Allora ho cominciato a gridare, ancora prima che mi buttassero a terra, prima che iniziasse l'incubo. Ho gridato con tutta la mia voce: "Sono un giornalista, sono un giornalista". Mi hanno fatto cadere e hanno cominciato a picchiare: calci, manganellate, colpi da tutte le parti, non sapevo come pararli, non potevo pararli. E urlavo, urlavo, tiravo fuori la testa dalla posizione fetale che avevo assunto: "Sono un giornalista, sono un giornalista". Non si fermavano. Ero come un pallone, preso a calci. Sentivo che stavano scaricando su di me una rabbia indescrivibile, avevano un furore irrefrenabile, ero terrorizzato. Allora ho urlato ancora più forte "Basta, basta". Non si fermavano. Non so quanto sia durato. Mi sono coperto la testa con le mani nude. A un certo punto mi sono accorto che il mio corpo non resisteva più, che non riuscivo neppure più a proteggermi. Lì ho avuto paura di morire. A un certo punto è arrivato un poliziotto, Giampiero Bove, che conosco da molto tempo: si è buttato sul mio corpo, con il casco: "Fermatevi, fermatevi, cosa state facendo, è un giornalista, fermatevi", ha gridato. Mi ha salvato. Gli sarò per sempre grato. E, come automi, gli agenti hanno smesso e se ne sono andati. Come se il loro furore fosse stato spento, con un clic. 

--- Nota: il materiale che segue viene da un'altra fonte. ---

Lemma stream_s21_normalized_stored (s s' : t) (n : list complex) :
  stream_s21_normalized s = (Ok n, s') -> dict s' _stream_s21_normalized = Some n.
Proof.
  unfold stream_s21_normalized, bind at 1, hasattr.
  unfold bind at 1.
  destruct (match dict s _stream_s21_normalized with
            | Some _ => true | None => false end).
  - unfold ret, getattr.
    destruct (dict s _stream_s21_normalized) as [v |] eqn:E; intros Hrun;
      inversion Hrun; subst. exact E.
  - destruct (bind sweep_resonator _ s) as [[[] | e] s2]; [| discriminate].
    unfold getattr.
    destruct (dict s2 _stream_s21_normalized) as [v |] eqn:E; intros Hrun;
      inversion Hrun; subst. exact E.
Qed.

Lemma x_raw_computed (s s' : t) (x : list float64) :
  dict s _x_raw = None ->
  set_raw_q_and_x s = (Ok tt, s') ->
  dict s' _x_raw = Some x ->
  x_raw s = (Ok x, s').
Proof.
  intros Hmiss Hset Hx. unfold x_raw, bind at 1, hasattr. rewrite Hmiss.
  unfold bind at 1. rewrite Hset. exact (@getattr_present _x_raw x s' Hx).
Qed.

(** Reading [x_raw] in [s] leaves the raw series ready in [s1]. *)
Definition prepares (s s1 : t) (n : list complex) (x q : list float64) : Prop :=
  x_raw s = (Ok x, s1) /\ raw_ready s1 n x q.

Lemma raw_ready_prepares (s : t) (n : list complex) (x q : list float64) :
  raw_ready s n x q -> prepares s s n x q.
Proof.
  intros Hr. split; [| exact Hr].
  apply x_raw_present. exact (proj1 (proj2 Hr)).
Qed.

(** *** The resonator of the sweep, seen from the sweep-stream *)

Lemma with_same (s : t) : with_dict (dict s) (with_sweep (sweep s) s) = s.
Proof. destruct s; reflexivity. Qed.

Lemma sweep_resonator_cached (s : t) (r : Resonator) :
  SingleSweep._resonator (sweep s) = Some r -> sweep_resonator s = (Ok r, s).
Proof.
  intros Hc. unfold sweep_resonator, in_sweep.
  rewrite ResonatorFacts.resonator_cached with (r := r) by exact Hc.
  rewrite with_same. reflexivity.
Qed.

Mi ha aiutato ad appoggiarmi a un muretto, stavo male, ha chiamato i soccorsi. Poi è arrivata l'ambulanza, durante il tragitto, mi veniva da vomitare, credo per lo shock. Ora sono ricoverato all'ospedale Galliera di Genova: i medici mi hanno detto che sulla schiena ho le impronte delle suole Vibram degli anfibi degli agenti, i segni del manganello sui fianchi. Ho una costola fratturata, due dita della mano sinistra rotte, trauma cranico per le manganellate in testa ed ecchimosi su tutto il corpo. E non ho mai pensato che potesse succedermi una cosa del genere.

Le inchieste sui fatti

Il processo per direttissima a carico dei due antagonisti sottoposti a fermo di polizia giudiziaria ieri durante gli scontri di piazza avvenuti a Genova tra antifascisti e polizia durante il comizio di CasaPound dovrebbe celebrarsi dopo le 11 in tribunale. I due sono accusati di lancio pericoloso di oggetti e resistenza e oltraggio a pubblico ufficiale. Al momento, al presidio degli antagonisti annunciato ieri sera davanti a Palazzo di Giustizia, partecipano una trentina di persone.

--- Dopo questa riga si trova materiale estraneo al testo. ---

(** ** The merger: determinism *)

Lemma combine_order_irrel sortSlice mapOrder now thDetectors glRules :
  (∀ n l, mapOrder n l ≡ₚ l) →
  combine sortSlice mapOrder now thDetectors glRules
  = combine sortSlice keepOrder now thDetectors glRules.
Proof.
  intros Hperm. unfold combine. destruct (groupRules glRules) as [gm ks].
  by rewrite mergeLoop_order_irrel.
Qed.

(** C7.  Two runs of [combine] on the same lists return the same list of
    services, in the same order and with the same content, in whatever
    orders the two runs walk their maps (and whatever the clock shows). *)
Theorem combine_services_deterministic
    (sortSlice1 sortSlice2 : ∀ A : Type, (A → A → bool) → list A → list A)
    (mapOrder1 mapOrder2 : nat → list string → list string) (now1 now2 : Time)
    (thDetectors : list THDetector.t) (glRules : list GLRule.t) :
  (∀ n l, mapOrder1 n l ≡ₚ l) →
  (∀ n l, mapOrder2 n l ≡ₚ l) →
  ∃ out1 out2,
    combine sortSlice1 mapOrder1 now1 thDetectors glRules = Some out1
    ∧ combine sortSlice2 mapOrder2 now2 thDetectors glRules = Some out2
    ∧ CombinedExport.Services out1 = CombinedExport.Services out2.
Proof.
  intros H1 H2.
  rewrite (combine_order_irrel sortSlice1 mapOrder1) by done.
  rewrite (combine_order_irrel sortSlice2 mapOrder2) by done.
  destruct (combine_returns sortSlice1 keepOrder now1 thDetectors glRules)
    as (st1 & Hrun1 & ->).
  destruct (combine_returns sortSlice2 keepOrder now2 thDetectors glRules)
    as (st2 & Hrun2 & ->).
  do 2 eexists. split; [done|]. split; [done|]. simpl. congruence.
Qed.
(** * The plugin rack of SLURM (src/common/plugrack.c, tag slurm-0-2-5-1)

    A shallow embedding of the plugin rack: the paranoia checks that run
    before a plugin file is touched, the discovery operations that fill the
    rack, and the reference-counted life cycle of the plugins in it.

    The rack talks to three things outside plugrack.c: the file system
    (stat, opendir/readdir), the low-level plugin loader of plugin.c
    (plugin_peek, plugin_load_from_file, plugin_unload) and the List
    container.  The first two are an [environment] the operations read, and
    every call made to them is written to a trace of [event]s, so that the
    order of the calls can be stated.  The List container is a Rocq list.

    Pointers handed to the operations (the rack, path names, type names) are
    taken to be non-NULL; the NULL guards at the head of every public
    function return before anything else happens and are not modelled. *)

From Stdlib Require Import ZArith List String Ascii Bool Lia.
Import ListNotations.
Open Scope string_scope.
Open Scope list_scope.
Open Scope Z_scope.

(** ** C integers and strings *)

Definition INT_MAX : Z := 2147483647.
Definition INT_MIN : Z := -2147483648.

(** Modelled from the spec: slurm_errno.h is not part of the sources at
    hand.  Operations answer with one of two distinct status codes. *)
Definition SLURM_SUCCESS : Z := 0.
(** Modelled from the spec: the status of an operation that failed. *)
Definition SLURM_ERROR : Z := -1.

(** The character at the head of a C string; the terminating NUL when the
    string is exhausted. *)
Definition head_char (s : string) : Z :=
  match s with
  | EmptyString => 0
  | String a _ => Z.of_N (N_of_ascii a)
  end.

Definition tail_str (s : string) : string :=
  match s with
  | EmptyString => EmptyString
  | String _ s' => s'
  end.

(** strncmp(3): compares at most [n] characters and stops at the first
    difference or at a NUL. *)
Fixpoint strncmp (s1 s2 : string) (n : nat) : Z :=
  match n with
  | O => 0
  | S n' =>
      if negb (head_char s1 =? head_char s2) then head_char s1 - head_char s2
      else if head_char s1 =? 0 then 0
      else strncmp (tail_str s1) (tail_str s2) n'
  end.

(** strcmp(3). *)
Fixpoint strcmp (s1 s2 : string) : Z :=
  match s1 with
  | EmptyString => 0 - head_char s2
  | String a s1' =>
      if negb (head_char s1 =? head_char s2) then head_char s1 - head_char s2
      else if head_char s1 =? 0 then 0
      else strcmp s1' (tail_str s2)
  end.

(** strrchr(3) for a character other than NUL: the offset of its last
    occurrence. *)
Fixpoint strrchr (s : string) (c : ascii) : option nat :=
  match s with
  | EmptyString => None
  | String a s' =>
      match strrchr s' c with
      | Some i => Some (S i)
      | None => if Ascii.eqb a c then Some O else None
      end
  end.

(** A Rocq string is the contents of a C string when it holds no NUL. *)
Fixpoint nul_free (s : string) : Prop :=
  match s with
  | EmptyString => True
  | String a s' => a <> zero /\ nul_free s'
  end.

(** ** System and loader interface *)

(** The two fields of struct stat the rack reads. *)
Record stat_t : Type := mk_stat {
  st_uid : Z;
  st_mode : Z
}.

(** <sys/stat.h> *)
Definition S_IWGRP : Z := 16.      (* 0020 *)
Definition S_IWOTH : Z := 2.       (* 0002 *)
Definition S_IFMT : Z := 61440.    (* 0170000 *)
Definition S_IFREG : Z := 32768.   (* 0100000 *)
Definition S_ISREG (mode : Z) : bool := Z.land mode S_IFMT =? S_IFREG.

(** Modelled from the spec: plugin.h is not part of the sources at hand.  A
    plugin handle is an opaque reference to a loaded module, compared with
    ==; here an address. *)
Definition plugin_handle_t : Type := Z.
(** Modelled from the spec: the explicit "not loaded" / "invalid handle"
    sentinel among the handles of plugin.h; here the null address. *)
Definition PLUGIN_INVALID_HANDLE : plugin_handle_t := 0.

(** Modelled from the spec: plugrack.h is not part of the sources at hand.
    The paranoia policy is a bit mask that selects among the four checks
    directory ownership, directory writability, file ownership and file
    writability; each has a bit of its own, and the empty mask enforces
    nothing. *)
Definition PLUGRACK_PARANOIA_NONE : Z := 0.
(** Modelled from the spec: the directory-ownership bit of plugrack.h. *)
Definition PLUGRACK_PARANOIA_DIR_OWN : Z := 1.
(** Modelled from the spec: the directory-writability bit of plugrack.h. *)
Definition PLUGRACK_PARANOIA_DIR_WRITABLE : Z := 2.
(** Modelled from the spec: the file-ownership bit of plugrack.h. *)
Definition PLUGRACK_PARANOIA_FILE_OWN : Z := 4.
(** Modelled from the spec: the file-writability bit of plugrack.h. *)
Definition PLUGRACK_PARANOIA_FILE_WRITABLE : Z := 8.

Definition PLUGRACK_UID_NOBODY : Z := 99.

(** What the outside world answers during one operation of the rack.
    [stat] is [None] when stat(2) fails; [plugin_peek] is [None] when the
    loader reports SLURM_ERROR, and otherwise the type string left in the
    caller's buffer of the given size; [plugin_load_from_file] is
    PLUGIN_INVALID_HANDLE when the load fails; [opendir] is [None] when the
    directory cannot be opened, and otherwise the names readdir(3) yields. *)
Record environment : Type := mk_env {
  stat : string -> option stat_t;
  plugin_peek : string -> nat -> option string;
  plugin_load_from_file : string -> plugin_handle_t;
  opendir : string -> option (list string)
}.

(** The calls that leave the rack. *)
Inductive event : Type :=
| EvStat (path : string)
| EvPeek (path : string)
| EvLoad (path : string)
| EvUnload (plug : plugin_handle_t)
| EvOpendir (dir : string).

(** ** Computations

    A computation either returns a value together with the calls it made,
    or does not return to its caller at all ([None]): a failed xassert
    aborts the process. *)
Definition M (A : Type) : Type := option (A * list event).

Definition ret {A : Type} (a : A) : M A := Some (a, []).

Definition bind {A B : Type} (m : M A) (f : A -> M B) : M B :=
  match m with
  | None => None
  | Some (a, t1) =>
      match f a with
      | None => None
      | Some (b, t2) => Some (b, t1 ++ t2)
      end
  end.

Definition emit (e : event) : M unit := Some (tt, [e]).

Definition undefined {A : Type} : M A := None.

Definition xassert (b : bool) : M unit := if b then ret tt else undefined.

Notation "x <- m ;; k" := (bind m (fun x => k))
  (at level 61, m at next level, right associativity).
Notation "m ;;; k" := (bind m (fun _ => k))
  (at level 61, right associativity).

(** The value of a computation that returned. *)
Definition value {A : Type} (m : M A) : option A := option_map fst m.

(** e++ and e-- on an int, as the compiled code does them: a count at
    INT_MAX wraps around to INT_MIN, and one at INT_MIN to INT_MAX. *)
Definition int_incr (x : Z) : M Z :=
  if x <? INT_MAX then ret (x + 1) else ret INT_MIN.
Definition int_decr (x : Z) : M Z :=
  if INT_MIN <? x then ret (x - 1) else ret INT_MAX.

(** ** The rack *)

Record plugrack_entry_t : Type := mk_entry {
  full_type : string;
  fq_path : string;
  plug : plugin_handle_t;
  refcount : Z
}.

Record plugrack : Type := mk_rack {
  entries : list plugrack_entry_t;
  major_type : option string;
  uid : Z;
  paranoia : Z
}.

Definition set_entries (rack : plugrack) (es : list plugrack_entry_t) : plugrack :=
  mk_rack es (major_type rack) (uid rack) (paranoia rack).

Definition set_plug (e : plugrack_entry_t) (p : plugin_handle_t) : plugrack_entry_t :=
  mk_entry (full_type e) (fq_path e) p (refcount e).

Definition set_refcount (e : plugrack_entry_t) (n : Z) : plugrack_entry_t :=
  mk_entry (full_type e) (fq_path e) (plug e) n.

Section Operations.

Variable env : environment.

Definition sys_stat (path : string) : M (option stat_t) :=
  emit (EvStat path) ;;; ret (stat env path).

Definition sys_opendir (dir : string) : M (option (list string)) :=
  emit (EvOpendir dir) ;;; ret (opendir env dir).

 Il processo per direttissima ai due genovesi arrestati ieri durante gli scontri di piazza a Genova, uno di 51 anni e l'altro di 32 anni, potrebbe slittare in tarda mattinata o al pomeriggio. Intanto sono stati meglio precisati i capi di accusa: i reati ipotizzati sono resistenza e lesioni a pubblico ufficiale in concorso, in particolare per aver dato un pugno in faccia a un dirigente di polizia che tentava la mediazione prima che i manifestanti tentassero di sfondare il blocco che chiudeva l'accesso a via Marsala, dove era in svolgimento il comizio di CasaPound.

La procura di Genova aprirà due fascicoli sui fatti di ieri al momento entrambi contro ignoti: uno per resistenza, danneggiamento e lancio di oggetti pericolosi per i manifestanti che si sono scontrati con la polizia e l'altro contro il gruppo di poliziotti del Reparto Mobile che ha picchiato il giornalista di Repubblica Stefano Origone rompendogli due dita, una costola e provocandogli altre lesioni. Le ipotesi di reato sono lesioni aggravate dall'uso dell'arma, cioè il manganello, e dalla gravità delle lesioni. 

"E' assurdo che accadano fatti del genere. Il giornalista Origone era in piazza a svolgere il suo lavoro di cronista in modo pacifico e non so come possa essere stato scambiato per un facinoroso", ha detto il procuratore capo di Genova Francesco Cozzi che questa mattina ha telefonato al giornalista di Repubblica ferito durante gli scontri tra antagonisti e polizia durante il comizio di Casapound. "Esprimo la mia più forte solidarietà - ha detto Cozzi - e il rammarico forte perché è inconcepibile quanto successo".